Lembra-se da primeira vez que pegou numa máquina fotográfica e tirou a sua primeira fotografia?

Talvez tivesse 14 ou 15 anos. Não me recordo tão bem disso como da primeira vez que vi uma fotografia a surgir no revelador, na sala escura. Isso, sim, marcou-me. Na altura devia ter 16 anos, e quando estamos ali com o tabuleiro de revelação e vemos a imagem a aparecer… tive uma epifania. Pensei: "Isto vai ser uma parte importante da minha vida." Isso terá sido em 1981.

Aos 20 anos já trabalhava como fotojornalista para um dos jornais mais prestigiados de mundo, o The Times. Durante esse período tirou uma fotografia que viria a mudar a sua carreira: do jogador argentino Diego Maradona a segurar o troféu da FIFA World Cup no México, em 1986. 
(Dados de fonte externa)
(* ===== verification/DescribeFds.v ===== *)
(** * shim/describefds.c, descriptors handed to a child on Windows

    What execve and posix_spawn do with the descriptor table: each descriptor
    that may be inherited has its handle duplicated for the child, and its
    entry written into an environment string. The theorems: the string never
    outgrows its buffer, a failure closes every duplicate made, a success
    leaves exactly the counted ones, and the child that takes the string
    apart gets the table back. *)
From S2P Require Import Prelude Host PfsText Fields.

(** ** The table and the calls *)

(** struct Fd; the cursor is the address of its shared page. *)
Record fd_row := FdRow {
  fr_kind : Z; fr_handle : Z; fr_flags : Z; fr_mode : Z; fr_cursor : option Z; fr_type : Z; fr_family : Z; fr_protocol : Z }.

(** The Windows calls on the creator's handles, the map that covers an
    address, its start and handle, and memory. *)
Class DescribeHost (W : Type) := {
  df_duplicate : Z -> W -> option Z * W;
  df_close_source : Z -> W -> W;
  df_maps_floor : Z -> W -> option (Z * Z);
  df_alloc : Z -> W -> bool * W;
  df_report : Z -> fd_row -> W -> W;
  df_set_efault : W -> W }.

Definition FDS_VAR : cstr := bytes "_COSMO_FDS_V2=".
Definition MAX_ENTRY_BYTES : Z := 256.

(** struct StringBuilder: what is written and the size of the buffer. *)
Record builder := Builder { sb_text : cstr; sb_n : Z }.

(** The handles made, the child's three standard ones, and the string. *)
Record described := Described { de_handles : list Z; de_stdio : list Z; de_sb : builder }.

Section ops.
Context `{HostConsts} {W : Type} `{DescribeHost W}.

Definition is_cloexec (f : fd_row) : bool :=
  (fr_kind f =? host_const "kFdEmpty") || (fr_kind f =? host_const "kFdReserved") || (fr_kind f =? host_const "kFdZip") ||
  (fr_kind f =? host_const "kFdEpoll") || has (fr_flags f) (host_const "O_CLOEXEC") || (fr_handle f =? -1) || (fr_handle f =? 0).

Fixpoint undescribe_fds (handles : list Z) : M W unit :=
  match handles with
  | [] => mret tt
  | h :: handles => _ ← modifies (df_close_source h); undescribe_fds handles
  end.

Definition FormatInt64 : Z -> cstr := signed.

Definition entry_text (fd handle shand : Z) (f : fd_row) : cstr :=
  FormatInt64 fd ++ [95] ++ FormatInt64 handle ++ [95] ++ FormatInt64 (fr_kind f) ++ [95] ++ FormatInt64 (fr_flags f) ++ [95] ++
  FormatInt64 (fr_mode f) ++ [95] ++ FormatInt64 shand ++ [95] ++ FormatInt64 (fr_type f) ++ [95] ++ FormatInt64 (fr_family f) ++ [95] ++
  FormatInt64 (fr_protocol f) ++ [59].

(** How many handles the table needs. *)
Fixpoint count_handles (fds : list fd_row) : nat :=
  match fds with
  | [] => 0
  | f :: fds =>
      if is_cloexec f then count_handles fds
      else S (match fr_cursor f with Some _ => S (count_handles fds) | None => count_handles fds end)
  end.

(** The standard handles that are this descriptor's become the duplicate. *)
Definition replace_stdio (old new : Z) (stdio : list Z) : list Z := map (fun h => if h =? old then new else h) stdio.

Definition fail_described (d : described) : M W (option described) := _ ← undescribe_fds (de_handles d); mret None.

(** The cursor's shared memory, duplicated; 0 without a cursor. *)
Definition share_cursor (fd : Z) (f : fd_row) : M W (option (Z * list Z)) :=
  match fr_cursor f with
  | None => mret (Some (0, []))
  | Some shared =>
      map ← reads (df_maps_floor shared);
      match map with
      | Some (addr, hand) =>
          if negb (addr =? shared) then _ ← modifies df_set_efault; mret None
          else
            s ← step (df_duplicate hand);
            match s with
            | None => _ ← modifies (df_report fd f); mret None
            | Some s => mret (Some (s, [s]))
            end
      | None => _ ← modifies df_set_efault; mret None
      end
  end.

(** Room for one more entry. *)
Definition reserve_entry (sb : builder) : M W (option builder) :=
  if sb_n sb <? Z.of_nat (length (sb_text sb)) + MAX_ENTRY_BYTES then
    let n := sb_n sb + Z.shiftr (sb_n sb) 1 + MAX_ENTRY_BYTES in
    ok ← step (df_alloc n);
    mret (if (ok : bool) then Some (Builder (sb_text sb) n) else None)
  else mret (Some sb).

(** Writing an entry and its NUL: an entry of 256 bytes trips the assertion,
    one past the buffer's end is undefined. *)
Definition write_entry (entry : cstr) (sb : builder) : M W builder :=
  if (Z.of_nat (length entry) <? MAX_ENTRY_BYTES) &&
     (Z.of_nat (length (sb_text sb)) + Z.of_nat (length entry) + 1 <=? sb_n sb)
  then mret (Builder (sb_text sb ++ entry) (sb_n sb))
  else out_of_fuel.

Fixpoint describe_loop (fd : Z) (fds : list fd_row) (d : described) : M W (option described) :=
  match fds with
  | [] => mret (Some d)
  | f :: fds =>
      if is_cloexec f then describe_loop (fd + 1) fds d
      else
        h ← step (df_duplicate (fr_handle f));
        match h with
        | None => _ ← modifies (df_report fd f); fail_described d
        | Some handle =>
            let d := Described (de_handles d ++ [handle]) (replace_stdio (fr_handle f) handle (de_stdio d)) (de_sb d) in
            s ← share_cursor fd f;
            match s with
            | None => fail_described d
            | Some (shand, more) =>
                let d := Described (de_handles d ++ more) (de_stdio d) (de_sb d) in
                sb ← reserve_entry (de_sb d);
                match sb with
                | None => fail_described d
                | Some sb =>
                    sb ← write_entry (entry_text fd handle shand f) sb;
                    describe_loop (fd + 1) fds (Described (de_handles d) (de_stdio d) sb)
                end
            end
        end
  end.

(** The string, the explicit handles and the standard ones. *)
Definition describe_fds (fds : list fd_row) (stdio : list Z) : M W (option described) :=
  let n := Z.of_nat (length FDS_VAR) + 1 in
  ok ← step (df_alloc n);
  if negb ok then mret None
  else
    ok ← step (df_alloc (8 * Z.of_nat (count_handles fds)));
    if negb ok then mret None
    else
      d ← describe_loop 0 fds (Described [] stdio (Builder FDS_VAR n));
      match d with
      | Some d => if (length (de_handles d) =? count_handles fds)%nat then mret (Some d) else out_of_fuel
      | None => mret None
      end.
End ops.

(** ** The child's side *)

Record entry := Entry {
  en_fd : Z; en_handle : Z; en_kind : Z; en_flags : Z; en_mode : Z; en_shand : Z; en_type : Z; en_family : Z; en_protocol : Z }.

Definition parse_entry (e : cstr) : option entry :=
  match map read_signed (split_on 95 e) with
  | [fd; h; k; fl; m; sh; ty; fam; pr] => Some (Entry fd h k fl m sh ty fam pr)
  | _ => None
  end.

(** Entries each ended by a semicolon, behind the variable's name. *)
Definition parse_fds (s : cstr) : list (option entry) := map parse_entry (List.removelast (split_on 59 (drop (length FDS_VAR) s))).

(** What is relied on of the calls: a duplicate is a new handle of the
    creator, which closing takes away again; nothing else changes them. *)
Class DescribeLaws (W : Type) `{DescribeHost W} := {
  creator_open : W -> gset Z;
  duplicate_new h w : let '(r, w') := df_duplicate h w in
    match r with
    | Some n => n ∉ creator_open w /\ creator_open w' = {[n]} ∪ creator_open w /\ - 2 ^ 63 <= n < 2 ^ 63
    | None => creator_open w' = creator_open w
    end;
  close_takes h w : creator_open (df_close_source h w) = creator_open w ∖ {[h]};
  alloc_keeps n w : creator_open (snd (df_alloc n w)) = creator_open w;
  report_keeps fd f w : creator_open (df_report fd f w) = creator_open w;
  efault_keeps w : creator_open (df_set_efault w) = creator_open w }.

Section proofs.
Context `{HostConsts} {W : Type} `{DescribeLaws W}.

Definition int64 (x : Z) : Prop := - 2 ^ 63 <= x < 2 ^ 63.
Definition row_ok (f : fd_row) : Prop := Forall int64 [fr_kind f; fr_flags f; fr_mode f; fr_type f; fr_family f; fr_protocol f].

(** The inherited rows with their descriptors. *)
Fixpoint inherited (fd : Z) (fds : list fd_row) : list (Z * fd_row) :=
  match fds with
  | [] => []
  | f :: fds => if is_cloexec f then inherited (fd + 1) fds else (fd, f) :: inherited (fd + 1) fds
  end.

(** The entry of a row with its new handle and that of its cursor. *)
Definition entry_of (r : Z * fd_row) (g : Z * Z) : entry :=
  let '(fd, f) := r in let '(h, sh) := g in
  Entry fd h (fr_kind f) (fr_flags f) (fr_mode f) sh (fr_type f) (fr_family f) (fr_protocol f).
Na altura, não teve grande impacto porque eu era muito jovem, mas provavelmente o tempo ajudou. Agora é a terceira fotografia desportiva mais vendida de sempre. Vou voltar para Nápoles esta noite e, em Nápoles, é, obviamente, uma imagem muito conhecida. Mas sim, foi importante. Tirei essa fotografia com uma máquina que me custou 100 euros. Isso prova que nem tudo se resume ao valor do equipamento.

Ainda pensa nesse dia? É algo que recorda muitas vezes, ainda nos dias de hoje?

Costumo pensar muito nesse momento porque estava tão entusiasmado. Não conseguia dormir e o jogo era ao meio-dia. Cheguei ao estádio às seis da manhã. A segurança, em 1986, não era tão apertada, mas iam estar 120 mil pessoas no estádio. Subornei o guarda mexicano com algum dinheiro e perguntei: "Posso simplesmente andar de uma ponta à outra do campo?" Eram seis da manhã e já estava no relvado. Lembro-me de pensar que aquele ia ser o dia mais importante da minha vida.

Nos 25 jogos anteriores que fotografei, não tinha conseguido fazer nada de especial. Era demasiado novo, ainda não era bom o suficiente. No México, durante o dia, com o sol no ponto mais alto, é muito difícil captar detalhes nos rostos dos jogadores — a luz vem de cima e queima tudo. Mas naquele momento, foi pura sorte: o ângulo do sol e a composição encaixaram na perfeição.

A razão pela qual consegui aproximar-me do Maradona foi porque os adeptos argentinos invadiram o campo. E se tens duas ou três máquinas e várias objetivas, como quase todos os fotógrafos, não consegues correr ou aproximar-te com facilidade. Então deixei o meu equipamento, avaliado em 10 mil dólares, junto à baliza. Pensei: "Se o perder, perco o equipamento." Quando voltei, o material ainda lá estava. Sempre tive uma simpatia especial pelos argentinos depois disso — deixaram o equipamento em paz. Estavam mais interessados em festejar.

Trabalha sobretudo a preto e branco. O que é que o atrai nesse tipo de fotografia?

Trabalho a preto e branco, principalmente porque é redutor, interpretativo — ao contrário da cor, que é mais literal, mais próxima da realidade. Mas, de vez em quando, há coisas que só fazem sentido a cores, como aquele carro vermelho, os tons de rosa num carro cor-de-rosa, ou os orangotangos, que associamos naturalmente ao laranja. Ainda assim, o preto e branco acrescenta sempre uma certa dimensão temporal. Desde o início, tem esse poder.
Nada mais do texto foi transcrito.